A l’échelle individuelle, peut-on prêcher la vertu aux pauvres alors que les élites ne se refusent aucun déplacement, aucun moyen sophistiqué pour jouir de ce qu’ils décident comme enviables ? 

La question écologique semble l’objet en France d’une triple dilution à l’échelle mondiale, européenne et locale. 

Il n’est pas question de s’opposer à la dilution opérée par le mondialisme financier, aux mouvements de population engendrés par les conflits locaux souvent entretenus par les grandes puissances rivales et par le réchauffement climatique. 

Il est confortable de mettre en avant la législation européenne pour s’interdire d’avoir une politique écologique appropriée, sachant que celleci couvre l’ensemble des champs de la connaissance : politique de l’eau, de l’urbanisme, de l’agriculture et de l’industrie, de la démographie, de la santé, de l’éducation… Les normes opposables devraient servir à combattre l’envahissement du marché intérieur par des produits de mauvaise qualité.
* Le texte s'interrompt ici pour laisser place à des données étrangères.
(** * Omni-Downloader: generate_release_files.py

    A shallow embedding of the release-manifest generator: the repository
    identifier extractor, the release fetcher, the INI section scanner, the
    tag clean-up, the per-category loop that fills a [configparser] object
    and writes it, and the four-category driver.

    Python [str] values are lists of characters ([list ascii], code points
    below 256).  The pieces of the Python standard library the script calls
    ([re], [str] methods, [configparser], text-mode file reads) are
    transcribed from CPython 3.11 with the script's settings. *)

From Stdlib Require Import Ascii String NArith.
From stdpp Require Import base option list gmap strings.

Local Open Scope string_scope.
Local Open Scope list_scope.

Abbreviation str := (list ascii).

(** String literals are read as lists of characters. *)
Coercion list_ascii_of_string : string >-> list.

(** ** Python string primitives *)

Module Py.

(** [str.isspace] on one character, also the class [\s] of [re] on [str]
    patterns: TAB..CR, FS..US, space, NEL and NBSP below code point 256. *)
Definition isspace (c : ascii) : bool :=
  let n := N_of_ascii c in
  ((9 <=? n) && (n <=? 13) || (28 <=? n) && (n <=? 32) || (n =? 133) || (n =? 160))%N.

(** Longest prefix whose characters satisfy [p], and the rest. *)
Fixpoint span (p : ascii → bool) (s : str) : str * str :=
  match s with
  | [] => ([], [])
  | c :: s' => if p c then let '(a, b) := span p s' in (c :: a, b) else ([], s)
  end.

(** [s.lstrip(chars)] for a single character [c]. *)
Definition lstrip_char (c : ascii) (s : str) : str := (span (Ascii.eqb c) s).2.

(** [s.lstrip()], [s.rstrip()], [s.strip()] on whitespace. *)
Definition lstrip (s : str) : str := (span isspace s).2.
Definition rstrip (s : str) : str := reverse (lstrip (reverse s)).
Definition strip (s : str) : str := rstrip (lstrip s).

(** [c in s] for a single character. *)
Definition contains (c : ascii) (s : str) : bool := existsb (Ascii.eqb c) s.

(** [s.split(sep)] for a single-character separator: always at least one part. *)
Fixpoint split (sep : ascii) (s : str) : list str :=
  match s with
  | [] => [[]]
  | c :: s' =>
      if Ascii.eqb c sep then [] :: split sep s'
      else match split sep s' with
           | p :: ps => (c :: p) :: ps
           | [] => [[c]]
           end
  end.

(** [l[-k]] for [k ≥ 1]; [None] stands for [IndexError]. *)
Definition index_from_end {A} (l : list A) (k : nat) : option A := reverse l !! (k - 1)%nat.

(** [s.startswith(p)], returning the remainder. *)
Fixpoint strip_prefix (p s : str) : option str :=
  match p, s with
  | [], _ => Some s
  | a :: p', b :: s' => if Ascii.eqb a b then strip_prefix p' s' else None
  | _ :: _, [] => None
  end.

Definition startswith (p s : str) : bool := bool_decide (is_Some (strip_prefix p s)).

(** [re.search] for a pattern given by its matcher at one position: the
    leftmost position at which the matcher succeeds. *)
Fixpoint re_search {A} (m : str → option A) (s : str) : option A :=
  match m s with
  | Some x => Some x
  | None => match s with
            | [] => None
            | _ :: s' => re_search m s'
            end
  end.

(** Truth value of an [Optional[str]]: [None] and [''] are false. *)
Definition truthy (o : option str) : bool :=
  match o with Some (_ :: _) => true | _ => false end.

(** The newline character. *)
Definition LF : ascii := "010"%char.

(** [re.finditer] / [re.findall] for a pattern given by its matcher at one
    position.  The matcher is told whether the position is at the beginning
    of a line ([^] under [re.MULTILINE]: the start of the subject or just
    after a newline) and returns its value with the number of characters
    matched (at least one for the patterns of this script).  [skip] counts
    the characters still covered by the previous match: the scan resumes
    where that match ended. *)
Fixpoint re_finditer_from {A} (m : bool → str → option (A * nat))
    (skip : nat) (bol : bool) (s : str) : list A :=
  match s with
  | [] => []
  | c :: s' =>
      let bol' := Ascii.eqb c LF in
      match skip with
      | S k => re_finditer_from m k bol' s'
      | O =>
          match m bol s with
          | Some (x, n) => x :: re_finditer_from m (n - 1) bol' s'
          | None => re_finditer_from m 0 bol' s'
          end
      end
  end.

Definition re_finditer {A} (m : bool → str → option (A * nat)) (s : str) : list A :=
  re_finditer_from m 0 true s.

(** [re.search(...).start()] for a pattern whose matcher only says whether
    it matches at a position. *)
Fixpoint re_search_start (m : bool → str → bool) (bol : bool) (s : str) : option nat :=
  if m bol s then Some 0%nat
  else match s with
       | [] => None
       | c :: s' => S <$> re_search_start m (Ascii.eqb c LF) s'
       end.

End Py.

(** ** Repository identifier extractor *)

Definition not_slash (c : ascii) : bool := negb (Ascii.eqb c "/").

(** The pattern [/repos/([^/]+)/([^/]+)/releases] tried at the head of [s].
    A greedy [[^/]+] stops at the first ['/'] or at the end; giving
    characters back cannot help, since the next pattern item is a literal
    ['/'] and a shorter run is followed by a non-['/'] character. *)
Definition match_repo (s : str) : option (str * str) :=
  s1 ← Py.strip_prefix "/repos/" s;
  let '(o, s2) := Py.span not_slash s1 in
  if bool_decide (o = []) then None else
  s3 ← Py.strip_prefix "/" s2;
  let '(r, s4) := Py.span not_slash s3 in
  if bool_decide (r = []) then None else
  _ ← Py.strip_prefix "/releases" s4;
  Some (o, r).

Definition extract_repo_from_url (url : str) : option (str * str) :=
  Py.re_search match_repo url.

(** ** Tag clean-up (lines 126-139 of [generate_release_ini]) *)

Definition clean_tag_of (tag : str) : str :=
  let clean_tag := Py.lstrip_char "v" tag in
  if (30 <? length clean_tag)%nat then
    if Py.contains "-" clean_tag then
      let parts := Py.split "-" clean_tag in
      if (1 <? length parts)%nat
         && (20 <? length (default [] (Py.index_from_end parts 1)))%nat then
        if (1 <? length parts)%nat then
          default [] (Py.index_from_end parts 2) ++ "-"
            ++ take 7 (default [] (Py.index_from_end parts 1))
        else take 7 (default [] (Py.index_from_end parts 1))
      else take 30 clean_tag
    else take 30 clean_tag
  else clean_tag.

(** ** Section name of a category (lines 98-108) *)

Definition section_name_of (category : str) : str :=
  if bool_decide (category = "sysmodules") then "Versions"
  else if bool_decide (category = "overlays") then "Versions"
  else if bool_decide (category = "apps") then "Versions"
  else if bool_decide (category = "emulatoren") then "Versions"
  else "Release Info".

(** ** Config reader: [parse_ini_file] *)

Record entry := Entry { name : str; owner : str; repo : str; url : str }.

(** The header pattern [^\[([^\]]+)\]] under [re.MULTILINE], at one
    position: the section name (group 1), the text after the match
    ([content[section_match.end():]]) and the length of the match.  The
    class [[^\]]] also matches newlines; the greedy run ends at the first
    [']'] and cannot usefully be shortened. *)
Definition not_rbracket (c : ascii) : bool := negb (Ascii.eqb c "]").

Definition match_header (bol : bool) (s : str) : option ((str * str) * nat) :=
  if bol then
    s1 ← Py.strip_prefix "[" s;
    let '(section_name, s2) := Py.span not_rbracket s1 in
    if bool_decide (section_name = []) then None else
    s3 ← Py.strip_prefix "]" s2;
    Some ((section_name, s3), length section_name + 2)%nat
  else None.

(** The pattern [^\[] under [re.MULTILINE], at one position. *)
Definition match_line_bracket (bol : bool) (s : str) : bool :=
  bol && Py.startswith "[" s.

(** [content[section_start:section_end]] (lines 70-72).  The search runs on
    the slice, so its position 0 counts as a beginning of line. *)
Definition section_content_of (rest : str) : str :=
  let next_section := Py.re_search_start match_line_bracket true rest in
  let section_end := match next_section with Some i => i | None => length rest end in
  take section_end rest.

(** The pattern [https://api\.github\.com/repos/[^\s]+] at one position:
    the matched text and its length. *)
Definition not_space (c : ascii) : bool := negb (Py.isspace c).

Definition match_github_url (_ : bool) (s : str) : option (str * nat) :=
  s1 ← Py.strip_prefix "https://api.github.com/repos/" s;
  let tail := (Py.span not_space s1).1 in
  if bool_decide (tail = []) then None
  else Some ("https://api.github.com/repos/" ++ tail, 29 + length tail)%nat.

(** One iteration of the loop of [parse_ini_file] (lines 66-85), for a
    section name and its content: the entry it appends, if any. *)
Definition entry_of_section (section : str * str) : option entry :=
  let '(section_name, section_content) := section in
  let github_urls := Py.re_finditer match_github_url section_content in
  match github_urls with
  | [] => None
  | url0 :: _ =>
      match extract_repo_from_url url0 with
      | Some repo_info =>
          Some {| name := section_name; owner := repo_info.1; repo := repo_info.2;
                  url := url0 |}
      | None => None
      end
  end.

(** The sections the loop visits, in file order: name and content. *)
Definition sections (content : str) : list (str * str) :=
  (λ m : str * str, (m.1, section_content_of m.2)) <$> Py.re_finditer match_header content.

(** The body of [parse_ini_file] after [content = f.read()] (lines 57-87). *)
Definition parse_ini_text (content : str) : list entry :=
  foldl (λ entries section,
           match entry_of_section section with
           | Some e => entries ++ [e]
           | None => entries
           end) [] (sections content).

(** ** The outside world: files, remote API, exceptions *)

(** What one request to the release API comes back with.  The body follows
    the API contract: a JSON array of release objects whose fields are
    strings.  [OtherError] stands for every failure that is not an
    [HTTPError]: transport errors, time-outs, undecodable or unparsable
    bodies. *)
Inductive response :=
  | HTTPError (code : Z) (reason : str)
  | OtherError (message : str)
  | Releases (releases : list (gmap str str)).

(** The lines [get_latest_tag] prints on its failure paths. *)
Inductive diagnostic :=
  | RateLimitExceeded
  | RepositoryNotFound
  | HttpStatus (code : Z) (reason : str)
  | ErrorMessage (message : str).

Record world := World {
  files : gmap str str;        (* text files of the include directory, by relative path *)
  written : list str;          (* paths opened for writing, oldest first *)
  requests : nat;              (* requests sent so far *)
  sleeps : nat;                (* 500 ms pauses taken so far *)
  console : list diagnostic;   (* diagnostics printed so far *)
}.

Definition set_files (f : gmap str str → gmap str str) (w : world) : world :=
  World (f (files w)) (written w) (requests w) (sleeps w) (console w).
Definition set_written (f : list str → list str) (w : world) : world :=
  World (files w) (f (written w)) (requests w) (sleeps w) (console w).
Definition set_requests (f : nat → nat) (w : world) : world :=
  World (files w) (written w) (f (requests w)) (sleeps w) (console w).
Definition set_sleeps (f : nat → nat) (w : world) : world :=
  World (files w) (written w) (requests w) (f (sleeps w)) (console w).
Definition set_console (f : list diagnostic → list diagnostic) (w : world) : world :=
  World (files w) (written w) (requests w) (sleeps w) (f (console w)).

(** The exceptions that can leave the functions of the script. *)
Inductive exn :=
  | ValueError
  | NoSectionError
  | DuplicateSectionError
  | DuplicateOptionError
  | MissingSectionHeaderError
  | ParsingError
  | FileNotFoundError.

(** A pure computation that may raise. *)
Inductive result (A : Type) :=
  | Ok (a : A)
  | Err (e : exn).
Arguments Ok {A} a.
Arguments Err {A} e.

#[global] Instance result_ret : MRet result := λ A a, Ok a.
#[global] Instance result_bind : MBind result := λ A B f r,
  match r with Ok a => f a | Err e => Err e end.

(** A run of a piece of the script: it returns a value or raises, and
    leaves a world behind either way. *)
Inductive outcome (A : Type) :=
  | Returned (a : A) (w : world)
  | Raised (e : exn) (w : world).
Arguments Returned {A} a w.
Arguments Raised {A} e w.

Definition M (A : Type) : Type := world → outcome A.

#[global] Instance M_ret : MRet M := λ A a w, Returned a w.
#[global] Instance M_bind : MBind M := λ A B f m w,
  match m w with
  | Returned a w' => f a w'
  | Raised e w' => Raised e w'
  end.

Definition raise {A} (e : exn) : M A := λ w, Raised e w.
Definition lift {A} (r : result A) : M A :=
  match r with Ok a => mret a | Err e => raise e end.
Definition modify (f : world → world) : M unit := λ w, Returned () (f w).
Definition gets {A} (f : world → A) : M A := λ w, Returned (f w) w.

(** Text-mode reads translate ["\r\n"] and ["\r"] to ["\n"]. *)
Definition CR : ascii := "013"%char.

Fixpoint universal_newlines (s : str) : str :=
  match s with
  | [] => []
  | c :: s' =>
      if Ascii.eqb c CR then
        match s' with
        | c2 :: s'' =>
            if Ascii.eqb c2 Py.LF then Py.LF :: universal_newlines s''
            else Py.LF :: universal_newlines s'
        | [] => [Py.LF]
        end
      else c :: universal_newlines s'
  end.

(** [Path.exists()]. *)
Definition path_exists (path : str) : M bool := gets (λ w, bool_decide (is_Some (files w !! path))).

(** [open(path, 'r', encoding='utf-8').read()]. *)
Definition read_text (path : str) : M str := λ w,
  match files w !! path with
  | Some raw => Returned (universal_newlines raw) w
  | None => Raised FileNotFoundError w
  end.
Que deviennent l’obsolescence programmée et la politique de récupération des métaux et des terres rares utilisés par la technologie numérique ? 

A-t-on mesuré les effets sur la vie humaine - relationnelle et mentale - des nouvelles avancées technologiques ?

Les initiatives locales ou personnalisées, reprises de la « stratégie du colibri » occupent, tout en infligeant des contraintes supplémentaires peu compatibles avec le sentiment de vivre libres. Le simple bon sens et un minimum d’éducation dispensent de polluer la voie publique. Nous ne sommes pas opposés au tri communal sous réserve qu’il soit efficace et qu’il ne consomme pas du temps. 

Un aspect déplaisant de l’écologie politicienne est de se confondre avec une idéologie urbaine, volontiers interdictrice, pseudo-naturaliste, défendue par une partie de la population des villes. L’homme est un omnivore mais libre à chacun de s’en tenir à une alimentation végétale sans considérer comme des monstres les pêcheurs à la ligne, les chasseurs de sangliers ou les amateurs de fromages. Un dédain des questions écologiques politiques se manifeste dans leur extrême attention à ce qui importe le moins et à une belle indulgence pour les consommations qu’ils s’autorisent ; à moins qu’ils choisissent de se donner en exemples de frugalité plus ou moins masochiste, ce qui ne change rien aux problèmes de fond.

Voilà quelques banalités qui attestent de mon ignorance. Je serai tenté naïvement de croire qu’un consensus pourrait se constituer autour des impératifs écologiques. Je ne demande qu’à être rassuré.